Table of Contents
Malaria is a life-threatening disease caused by Plasmodium parasites transmitted to humans through the bites of infected Anopheles mosquitoes. It is a major public health problem, with an estimated 229 million cases and 409,000 deaths globally in 2019. Early diagnosis and treatment of malaria are essential to reduce morbidity and mortality. Rapid diagnostic tests (RDTs) for malaria have emerged as a critical tool in achieving this goal.
Description of the test
The Malaria rapid diagnostic Test (RDT) is an immunochromatographic assay that detects the presence of Plasmodium antigens in whole blood. The test is a lateral flow device that consists of a sample pad, conjugate pad, nitrocellulose membrane, and an absorbent pad. The membrane contains a control line and a test line. The test takes about 15 minutes to complete.
The Malaria RDT Test is indicated for the rapid diagnosis of malaria in patients with fever or other symptoms suggestive of malaria.

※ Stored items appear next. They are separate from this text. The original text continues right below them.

Lemma skip_prefixes_spec k m pfx pc n p pc' n' :
  is_word pc → skip_prefixes k m pfx pc n = (p, pc', n') →
  n <= n' <= n + Z.of_nat k ∧ pc' = u16 (pc + (n' - n)) ∧ is_word pc' ∧
  (∀ j, 0 <= j < n' - n → is_idx (mget m (u16 (pc + j))) = true) ∧
  (n' < n + Z.of_nat k → is_idx (mget m (u16 pc')) = false) ∧
  p = (if decide (n' = n) then pfx else mget m (u16 (pc + (n' - n - 1)))).
Proof.
  revert pfx pc n. induction k as [|k IH]; intros pfx pc n Hpc; simpl.
  - intros [= <- <- <-]. rewrite Z.sub_diag.
    split_and!; try lia; try done; [by rewrite Z.add_0_r, u16_id|by rewrite decide_True].
  - fold (is_idx (mget m (u16 pc))). destruct (is_idx (mget m (u16 pc))) eqn:Hi.
    + intros H. apply IH in H as (Hn & Hpc' & Hw & Hall & Hlast & Hp); [|in_range].
      rewrite u16_add_l in Hpc'. replace (pc + 1 + (n' - (n + 1))) with (pc + (n' - n)) in Hpc' by lia.
      split_and!; try lia; try done.
      * intros j Hj. destruct (Z.eq_dec j 0) as [->|]; [by rewrite Z.add_0_r|].
        specialize (Hall (j - 1) ltac:(lia)). rewrite u16_add_l in Hall.
        by replace (pc + 1 + (j - 1)) with (pc + j) in Hall by lia.
      * intros. apply Hlast. lia.
      * rewrite Hp, (decide_False (P := n' = n)) by lia. rewrite u16_add_l.
        replace (pc + 1 + (n' - (n + 1) - 1)) with (pc + (n' - n - 1)) by lia.
        case_decide; [|done]. subst. do 2 f_equal. lia.
    + intros [= <- <- <-]. rewrite Z.sub_diag.
      split_and!; try lia; try done.
      * by rewrite Z.add_0_r, u16_id.
      * by rewrite decide_True.
Qed.

(** ** Length and field ranges of the answer *)

Lemma dec_ok_indexed m pfx pc op n :
  mem_ok m → is_byte pfx → is_byte op → 1 <= n <= 5 → dec_ok 8 (decode_indexed m pfx pc op n).
Proof.
  intros Hm Hp Ho Hn. unfold decode_indexed.
  assert (dec_ok 5 (dec0 pfx op n)) as Hd
    by (apply (dec_ok_weaken n); [apply dec_ok_dec0; in_range; lia|lia]).
  destruct (needs_disp _).
  - assert (dec_ok 6 (more 1 (dsp (s8 (mget m (u16 (pc + 1)))) (dec0 pfx op n)))) as Hd'
      by (apply dec_ok_more; [|lia]; apply dec_ok_dsp; in_range).
    case_match.
    + apply (dec_ok_weaken 7); [eapply dec_ok_idx; [done| |eassumption]|lia]. done.
    + apply dec_ok_half, dec_ok_main; done.
  - case_match.
    + apply (dec_ok_weaken 6); [eapply dec_ok_idx; [done| |eassumption]|lia]. done.
    + apply dec_ok_half, dec_ok_main; [done|]. by eapply dec_ok_weaken; [eassumption|lia].
Qed.

Lemma dec_ok_opcode m pfx pc n :
  mem_ok m → is_byte pfx → 1 <= n <= 5 → dec_ok 8 (decode_opcode m pfx pc n).
Proof.
  intros Hm Hp Hn. unfold decode_opcode. case_match.
  { unfold decode_cb. destruct (nz pfx); constructor; simpl; try done; try in_range; try lia.
    all: try (unfold is_word; lia). apply s8_range; in_range. }
  case_match.
  { apply dec_ok_ed; [done|].
    apply (dec_ok_weaken (n + 1)); [apply dec_ok_dec0; in_range; lia|lia]. }
  case_match; [apply dec_ok_indexed; in_range|].
  apply dec_ok_main; [done|].
  apply (dec_ok_weaken n); [apply dec_ok_dec0; in_range; lia|lia].
Qed.

Lemma decode_ok m pc : mem_ok m → is_word pc → dec_ok 8 (z80_decode_one m pc).
Proof.
  intros Hm Hpc. unfold z80_decode_one.
  destruct (skip_prefixes 4 m 0 pc 1) as [[pfx pc'] n] eqn:Hs.
  apply skip_prefixes_spec in Hs as (Hn & _ & _ & _ & _ & Hp); [|done]. simpl in Hn.
  apply dec_ok_opcode; [done| |lia]. rewrite Hp. case_decide; in_range.
Qed.

(** ** The answer depends only on the bytes it covers *)

Section Locality.
Context (m1 m2 : memory).

(** The operand bytes of an opcode at [pc] agree up to offset [n]. *)
Definition operands_agree (pc n : Z) : Prop :=
  ∀ j, 1 <= j <= n → mget m2 (u16 (pc + j)) = mget m1 (u16 (pc + j)).

Ltac local_op H :=
  unfold rd8, rddisp, rd16 in *; simpl in *;
  repeat (rewrite H by (simpl in *; lia)); reflexivity.

Lemma decode_default_local pc op d :
  operands_agree pc (nbytes (decode_default m1 pc op d) - nbytes d) →
  decode_default m2 pc op d = decode_default m1 pc op d.
Proof. unfold decode_default. intros H. repeat case_match; local_op H. Qed.

Lemma decode_00_3F_local pc op d :
  operands_agree pc (nbytes (decode_00_3F m1 pc op d) - nbytes d) →
  decode_00_3F m2 pc op d = decode_00_3F m1 pc op d.
Proof.
  unfold decode_00_3F. intros H.
  repeat case_match; try (by apply decode_default_local); local_op H.
Qed.

Lemma decode_C0_FF_local pc op d :
  operands_agree pc (nbytes (decode_C0_FF m1 pc op d) - nbytes d) →
  decode_C0_FF m2 pc op d = decode_C0_FF m1 pc op d.
Proof.
  unfold decode_C0_FF. intros H.
  repeat case_match; try (by apply decode_default_local); local_op H.
Qed.

Lemma decode_main_local pc op d :
  operands_agree pc (nbytes (decode_main m1 pc op d) - nbytes d) →
  decode_main m2 pc op d = decode_main m1 pc op d.
Proof.
  unfold decode_main. repeat case_match;
    auto using decode_00_3F_local, decode_default_local, decode_C0_FF_local.
Qed.
(* ===== verification/InterpOk.v ===== *)
(** * InterpOk: every step of the interpreter keeps the machine well-formed

    [ok_op_*]: each operation keeps the width invariant [cpu_ok]; the claim
    theorems put them together for [z80_step] and for runs, and show that
    the in-step loops end by their own condition. *)

From Stdlib Require Import ZArith Lia Bool List.
From stdpp Require Import base gmap list.
From S2P Require Import Prelude Cpu Decode Interp.

Open Scope Z_scope.
Open Scope z80_scope.

(** ** Ranges of operands and flags *)

Lemma byte_xy b : is_byte (xy_from b).
Proof. apply byte_land_r. by vm_compute. Qed.
Lemma byte_sz r : is_byte (sz r).
Proof. apply byte_lor; apply byte_flag_if; by vm_compute. Qed.
Lemma byte_parity8 v : is_byte (parity8 v).
Proof. unfold parity8. case_match; by vm_compute. Qed.
Lemma byte_low b : is_byte (b &' 255).
Proof. apply byte_land_r. by vm_compute. Qed.
#[export] Hint Resolve byte_xy byte_sz byte_parity8 byte_low : z80.

Lemma carry_in_01 f : carry_in f = 0 ∨ carry_in f = 1.
Proof. unfold carry_in. case_match; auto. Qed.

Ltac flags_byte :=
  unfold FLAG_35, FLAG_S, FLAG_Z, FLAG_5, FLAG_H, FLAG_3, FLAG_PV, FLAG_N, FLAG_C; in_range.

Lemma byte_add_flags a b r : is_byte (add_flags a b r).
Proof. unfold add_flags. flags_byte. Qed.
Lemma byte_sub_flags a b r : is_byte (sub_flags a b r).
Proof. unfold sub_flags. flags_byte. Qed.
Lemma byte_cp_flags a b r : is_byte (cp_flags a b r).
Proof. unfold cp_flags. flags_byte. Qed.
Lemma byte_logic_flags r : is_byte (logic_flags r).
Proof. unfold logic_flags. flags_byte. Qed.
Lemma byte_adc_flags a b r : is_byte (adc_flags a b r).
Proof. unfold adc_flags. flags_byte. Qed.
Lemma byte_sbc_flags a b r : is_byte (sbc_flags a b r).
Proof. unfold sbc_flags. flags_byte. Qed.
Lemma byte_inc_flags f v : is_byte (inc_flags f v).
Proof. unfold inc_flags. flags_byte. Qed.
Lemma byte_dec_flags f v : is_byte (dec_flags f v).
Proof. unfold dec_flags. flags_byte. Qed.
Lemma byte_io_flags b v k : is_byte (io_flags b v k).
Proof. unfold io_flags. flags_byte. Qed.
Lemma byte_ld_a_ir_flags f v g : is_byte (ld_a_ir_flags f v g).
Proof. unfold ld_a_ir_flags. flags_byte. Qed.
Lemma byte_rot_a_flags f a k : is_byte (rot_a_flags f a k).
Proof. unfold rot_a_flags. flags_byte. Qed.
Lemma byte_xy_block n : is_byte (xy_block n).
Proof. unfold xy_block. flags_byte. Qed.
#[export] Hint Resolve byte_xy_block : z80.
Lemma byte_ldir_flags f a v : is_byte (ldir_flags f a v).
Proof. unfold ldir_flags. flags_byte. Qed.
Lemma byte_ldi_flags f a v n : is_byte (ldi_flags f a v n).
Proof. unfold ldi_flags. flags_byte. Qed.
Lemma byte_add16_flags f a b : is_byte (add16_flags f a b).
Proof. unfold add16_flags. flags_byte. Qed.
Lemma byte_adc16_flags a b k : is_byte (adc16_flags a b k).
Proof. unfold adc16_flags. flags_byte. Qed.
Lemma byte_sbc16_flags a b k : is_byte (sbc16_flags a b k).
Proof. unfold sbc16_flags. flags_byte. Qed.
Lemma byte_szp_flags f a : is_byte (szp_flags f a).
Proof. unfold szp_flags. flags_byte. Qed.
Lemma byte_cpi_flags f a v n : is_byte (cpi_flags f a v n).
Proof. unfold cpi_flags. flags_byte. Qed.
Lemma byte_cb_shift_flags k r : is_byte (cb_shift_flags k r).
Proof. unfold cb_shift_flags. flags_byte. Qed.
Lemma byte_cb_bit_flags f v b x : is_byte (cb_bit_flags f v b x).
Proof. unfold cb_bit_flags. flags_byte. Qed.
#[export] Hint Resolve byte_add_flags byte_sub_flags byte_cp_flags byte_logic_flags
  byte_adc_flags byte_sbc_flags byte_inc_flags byte_dec_flags byte_io_flags
  byte_ld_a_ir_flags byte_rot_a_flags byte_ldir_flags byte_ldi_flags byte_add16_flags
  byte_adc16_flags byte_sbc16_flags byte_szp_flags byte_cpi_flags byte_cb_shift_flags
  byte_cb_bit_flags : z80.
Lemma link_step_ok d d' : link_step d d' → registry_ok d → registry_ok d'.
Proof.
  intros Hstep (free & sites & Hok & Ha). destruct Hstep as [d pc site Hs Hfr|d pc code Hc|d].
  - pose proof (link_record_spec pc site d free sites Hok) as Hr.
    destruct (dbt_link_record pc site d) as [[] d']; cbn; [|destruct Hr as [-> _]; by exists free, sites].
    destruct Hr as (i & free' & Hi & Hso & Hpa & _ & Hok'). exists free', (upd_sites sites pc (i :: sites pc)).
    split; [done|].
    assert (∀ j q, j ∈ upd_sites sites pc (i :: sites pc) q → j = i ∨ (j ≠ i ∧ j ∈ sites q)) as Hcases.
    { intros j q. unfold upd_sites. case_decide; subst; rewrite ?elem_of_cons.
      - intros [->|Hj]; [by left|]. destruct (decide (j = i)); auto.
      - intros Hj. right. split; [intros ->; by apply (Hi q)|done]. }
    assert (∀ j q, j ∈ sites q → site_off (pool_at d j) + 5 <= site) as Hlt.
    { intros j q Hj. apply Hfr. apply (chain_range _ _ _ _ (lk_heads _ _ _ Hok q) Hj). }
    intros q j Hj. destruct (Hcases j q Hj) as [-> | [Hji Hj']].
    + rewrite Hso. split; [done|]. intros q' k Hk Hne.
      destruct (Hcases k q' Hk) as [-> | [_ Hk']]; [done|]. rewrite Hpa by done.
      pose proof (Hlt k q' Hk'). lia.
    + rewrite Hpa by done. destruct (Ha q j Hj') as [Hb Hsep]. split; [done|]. intros q' k Hk Hne.
      destruct (Hcases k q' Hk) as [-> | [Hki Hk']].
      * rewrite Hso. pose proof (Hlt j q Hj'). lia.
      * rewrite Hpa by done. by apply (Hsep q').
  - destruct code as [c|].
    + destruct (repatch_some d free sites pc c Hok Ha Hc) as (Hok' & Hp & _ & _). exists free, sites.
      split; [done|]. apply (sites_apart_sub d _ sites); [|done].
      intros i q Hi. split; [done|]. unfold pool_at. by rewrite Hp.
    + destruct (repatch_none d free sites pc Hok Ha) as (Hok' & Hp & _ & _).
      exists (rev_append (sites pc) free), (upd_sites sites pc []). split; [done|].
      apply (sites_apart_sub d _ sites); [|done]. intros i q. rewrite Hp. unfold upd_sites.
      case_decide; [by intros ?%not_elem_of_nil|done].
  - exists [], (λ _, []). split; [apply wiped_links_ok|]. intros pc i Hi. by apply not_elem_of_nil in Hi.
Qed.

(** C21: the link registry never leaks or shares a record.  After any
    sequence of recording sites, repatching targets (linking or unlinking)
    and full wipes, the records handed out so far are partitioned between
    the free list and the per-target lists, every list ends at LINK_NONE,
    and the recorded branches do not overlap. *)
Theorem registry_partition d0 d :
  rtc link_step (dbt_cache_invalidate_all d0) d →
  ∃ free sites, links_ok d free sites ∧ sites_apart d sites.
Proof.
  intros Hr. assert (registry_ok (dbt_cache_invalidate_all d0)) as H0.
  { exists [], (λ _, []). split; [apply wiped_links_ok|]. intros pc i Hi. by apply not_elem_of_nil in Hi. }
  change (registry_ok d). revert H0. induction Hr; eauto using link_step_ok.
Qed.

The Malaria RDT Test works by detecting P. falciparum histidine rich protein 2 (HRP-2) or P.vivax lactate dehydrogenase (pLDH) antigens in whole blood. The test uses a monoclonal antibody that is conjugated to colloidal gold particles to bind to the pLDH antigens. If the pLDH antigen is present in the sample, it will bind to the antibody-gold conjugate and form a complex. The complex then migrates along the nitrocellulose membrane and is captured by a second antibody that is immobilized on the test line. If the pLDH antigen is absent, no complex will be formed, and the test line will not be visible. A control line that detects the presence of the reagents and proper flow of the sample is also present. In Kenya, there are RDT kits that detect P.falciparum only (univalent) or two ( addition, to p. Vivax, Divalent Test).
The Malaria RDT Test requires a fingerstick or venous whole blood sample.
Test Preparation / Instructions
The test kit should be stored at room temperature (15-30°C) until use. Before testing, the sample should be mixed thoroughly by inverting the collection tube or gently agitating the fingerstick device. The test should be performed in a well-lit area, and the instructions provided with the kit should be followed carefully.
- Clean the finger with an alcohol swab and let it dry.
- Prick the finger with a lancet and collect the blood using the provided pipette.
- Apply two drops of blood to the sample well of the test device.
- Add two drops of the buffer solution to the same well.
- Read the results after 15 minutes.
A positive result is indicated by the presence of a visible line at the test line and the control line. A negative result is indicated by the presence of a visible line at the control line only. Invalid results occur if there is no visible line at the control line. In such cases, the test should be repeated with a new test device.
The Malaria RDT Test gives a qualitative result. The test only indicates the presence or absence of Plasmodium antigens in the sample.
The Malaria RDT Test is a screening test and should be followed up with confirmatory testing, such as microscopy or PCR, if the result is positive. If the result is negative but clinical suspicion remains high, a repeat test or alternative diagnostic tests should be considered.
In conclusion, rapid diagnostic testing is critical in the fight against malaria.